Structural Determinants of the Dopamine Transporter Regulation Mediated by G Proteins.

Dopamine clearance in the brain is controlled by the dopamine transporter (DAT), a protein residing in the plasma membrane, which drives reuptake of extracellular dopamine into presynaptic neurons. Studies have revealed that the βγ subunits of heterotrimeric G proteins modulate DAT function through a physical association with the C-terminal region of the transporter. Regulation of neurotransmitter transporters by Gβγ subunits is unprecedented in the literature; therefore, it is interesting to investigate the structural details of this particular protein-protein interaction. Here, we refined the crystal structure of the Drosophila melanogaster DAT (dDAT), modeling de novo the N- and C-terminal domains; subsequently, we used the full-length dDAT structure to generate a comparative model of human DAT (hDAT).

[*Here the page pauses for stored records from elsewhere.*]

(** ** The clock *)

Definition expire_if_abandoned (r : room) (now : Instant) : room :=
  match phase r with
  | Lobby => r
  | Running _ =>
      if existsb (λ m, bool_decide (is_Some (link m))) (members r)
      then r <| unattended_since := None |>
      else
        let since := default now (unattended_since r) in
        let r := r <| unattended_since := Some since |> in
        if saturating_duration_since now since <? abandoned (timeouts r) then r
        else (discard_game r) <| closed := true |>
  end.

(** Every round frees a seat, so as many rounds as there are members end it. *)
Fixpoint sweep_seats (fuel : nat) (r : room) : room :=
  match fuel with
  | O => r
  | S fuel =>
      match position (λ m, bool_decide (link m = None)) (members r) with
      | None => r
      | Some index =>
          match members r !! index with
          | None => r
          | Some m =>
              let r := after_departure (r <| members := delete index (members r) |>) (player m) in
              if closed r then r else sweep_seats fuel r
          end
      end
  end.

Definition sweep_lobby (r : room) : room :=
  match phase r with
  | Lobby => sweep_seats (length (members r)) r
  | Running _ => r
  end.

(** Advances the clock and seals what is due. *)
Definition seal_tick (r : room) (now : Instant) : room :=
  match phase r with
  | Lobby => r
  | Running g =>
      let elapsed := saturating_duration_since now (last_tick g) in
      let g := g <| last_tick := now |> in
      let '(p, frontier) :=
        advance (pacer g) elapsed (speed g) (slowest_pacer (members r)) (sealed_through g) in
      let g := g <| pacer := p |> in
      if (frontier =? sealed_through g) && bool_decide (pending g = []) && (speed g =? announced_speed g)
      then r <| phase := Running g |>
      else
        let '(g, frames) := seal g frontier in
        match frames with
        | Err _ => close_all (r <| phase := Running g |>) SHUTTING_DOWN
        | Ok frames => publish (r <| phase := Running g |>) frames
        end
  end.

Definition on_tick (r : room) (now : Instant) : room :=
  let r := sweep_lobby r in
  let r := expire_if_abandoned r now in
  if closed r then r
  else
    let r := decide_waiting_rounds r now in
    let r := demote_stalled r now in
    let r := run_saves r now in
    if closed r then r else seal_tick r now.

(** ** Commands *)

Inductive RoomCommand :=
  | CmdJoin (member : NewMember) (token : Z) (password : option Text) (resume : option Resume)
      (content : option ContentFingerprint)
  | CmdLeave (player : PlayerId)
  | CmdDisconnected (player : PlayerId) (link : LinkId)
  | CmdSetReady (player : PlayerId) (ready : bool)
  | CmdDeclareContent (player : PlayerId) (content : ContentFingerprint)
  | CmdStart (player : PlayerId) (history : Z)
  | CmdSetSpeed (player : PlayerId) (speed : Speed)
  | CmdKick (player target : PlayerId)
  | CmdIsMember (player : PlayerId)
  | CmdChat (player : PlayerId) (text : Text)
  | CmdIntent (player : PlayerId) (client_seq : Z) (payload : Payload)
  | CmdProgress (player : PlayerId) (link : LinkId) (step : Z)
  | CmdCheckpoint (player : PlayerId) (link : LinkId) (step : Z) (lanes : list LaneDigest)
  | CmdSaved (player : PlayerId) (link : LinkId) (event : Z) (lanes : list LaneDigest)
      (world : option SavedWorld)
  | CmdFetch (player : PlayerId) (link : LinkId) (snapshot : SnapshotId)
  | CmdUpload (player : PlayerId) (link : LinkId) (snapshot : SnapshotId)
  | CmdUploaded (player : PlayerId) (snapshot : SnapshotId) (result : result Manifest string).

(** What the sender hears back. *)
Inductive Reply :=
  | NoReply
  | ReplyDone (result : result unit RequestError)
  | ReplyView (result : result RoomView RequestError)
  | ReplyManifest (manifest : option Manifest)
  | ReplyBool (answer : bool).

Definition answer_and_broadcast (rr : room * result unit RequestError) : room * Reply :=
  (if is_ok rr.2 then broadcast_view rr.1 else rr.1, ReplyDone rr.2).

Definition answer_and_broadcast_if_changed (rr : room * result bool RequestError) : room * Reply :=
  (match rr.2 with Ok true => broadcast_view rr.1 | _ => rr.1 end,
   ReplyDone (let? _ := rr.2 in Ok tt)).

Definition handle (r : room) (now : Instant) (command : RoomCommand) : room * Reply :=
  match command with
  | CmdJoin member token password resume content =>
      let '(r, result) := join r member token password resume content now in
      (if is_ok result then broadcast_view r else r, ReplyView result)
  | CmdLeave p => let '(r, result) := leave r p false in (r, ReplyDone result)
  | CmdDisconnected p l => (disconnected r p l, NoReply)
  | CmdSetReady p b => answer_and_broadcast_if_changed (set_ready r p b)
  | CmdDeclareContent p c => answer_and_broadcast_if_changed (declare_content r p c)
  | CmdStart p h => answer_and_broadcast (start r p h now)
  | CmdSetSpeed p s => let '(r, result) := set_speed r p s in (r, ReplyDone result)
  | CmdKick p t => let '(r, result) := kick r p t in (r, ReplyDone result)
  | CmdIsMember p =>
      (r, ReplyDone (if existsb (λ m, player m =? p) (members r) then Ok tt else Err NotInRoom))
  | CmdChat p t => let '(r, result) := chat r p t now in (r, ReplyDone result)
  | CmdIntent p s b => (intent r p s b now, NoReply)
  | CmdProgress p l s => (progress r p l s now, NoReply)
  | CmdCheckpoint p l s lns => (checkpoint r p l s lns now, NoReply)
  | CmdSaved p l e lns w => (saved r p l e lns w now, NoReply)
  | CmdFetch p l s => (r, ReplyManifest (fetchable r p l s))
  | CmdUpload p l s => let '(r, answer) := upload_starts r p l s in (r, ReplyBool answer)
  | CmdUploaded p s result => (uploaded r p s result now, NoReply)
  end.

(** One turn of the room's loop. *)
Inductive RoomStep :=
  | StepCommand (command : RoomCommand)
  | StepTick
  | StepCompacted (done : result RoomLog IoError) (renamed : bool).

Definition step_room (r : room) (now : Instant) (s : RoomStep) : room :=
  match s with
  | StepCommand c => (handle r now c).1
  | StepTick => on_tick r now
  | StepCompacted done renamed => finish_compaction r done renamed
  end.

(** The loop ends once the room has closed. *)
Fixpoint run_room (r : room) (steps : list (Instant * RoomStep)) : room :=
  match steps with
  | [] => r
  | (now, s) :: steps => if closed r then r else run_room (step_room r now s) steps
  end.

End room.

(** A room as its owner creates it. *)
Definition Room_new {R} (id : RoomId) (room_name rules : Text) (max_players : Z)
    (settings : RoomSettings) (secrets : RoomSecrets) (ruleset : R) (data_dir : bool)
    (timeouts : Timeouts) (snapshots : option SnapshotsConfig) (compact_log_at : Z)
    (creator : NewMember) (now : Instant) : Room R :=
  {| room_id := id;
     room_name := room_name;
     room_rules := rules;
     owner := new_player creator;
     max_players := max_players;
     settings := settings;
     secrets := secrets;
     members := [Member_new creator now];
     phase := Lobby;
     ruleset := ruleset;
     data_dir := data_dir;
     timeouts := timeouts;
     room_log := None;
     compaction := None;
     compact_at := compact_log_at;
     compact_log_at := compact_log_at;
     unattended_since := None;
     password_guard := PasswordGuard_new now;
     banned := ∅;
     room_content := None;
     snapshots := snapshots;
     closed := false;
     out := [];
     calls := 0%nat |}.

Definition held_snapshots {R} (r : Room R) : list ManifestId :=
  match phase r with Running g => held (saves g) | Lobby => [] end.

Both proteins were assembled with Gβ1γ2 subunits employing protein-protein docking, and subsequent molecular dynamics simulations were run to identify the specific interactions governing the formation of the hDAT:Gβγ and dDAT:Gβγ complexes. A [L/F]R[Q/E]R sequence motif containing the residues R588 in hDAT and R587 in dDAT was found as key to bind the Gβγ subunits through electrostatic interactions with a cluster of negatively charged residues located at the top face of the Gβ subunit. Alterations of DAT function have been associated with multiple devastating neuropathological conditions; therefore, this work represents a step toward better understanding DAT regulation by signaling proteins, allowing us to predict therapeutic target regions.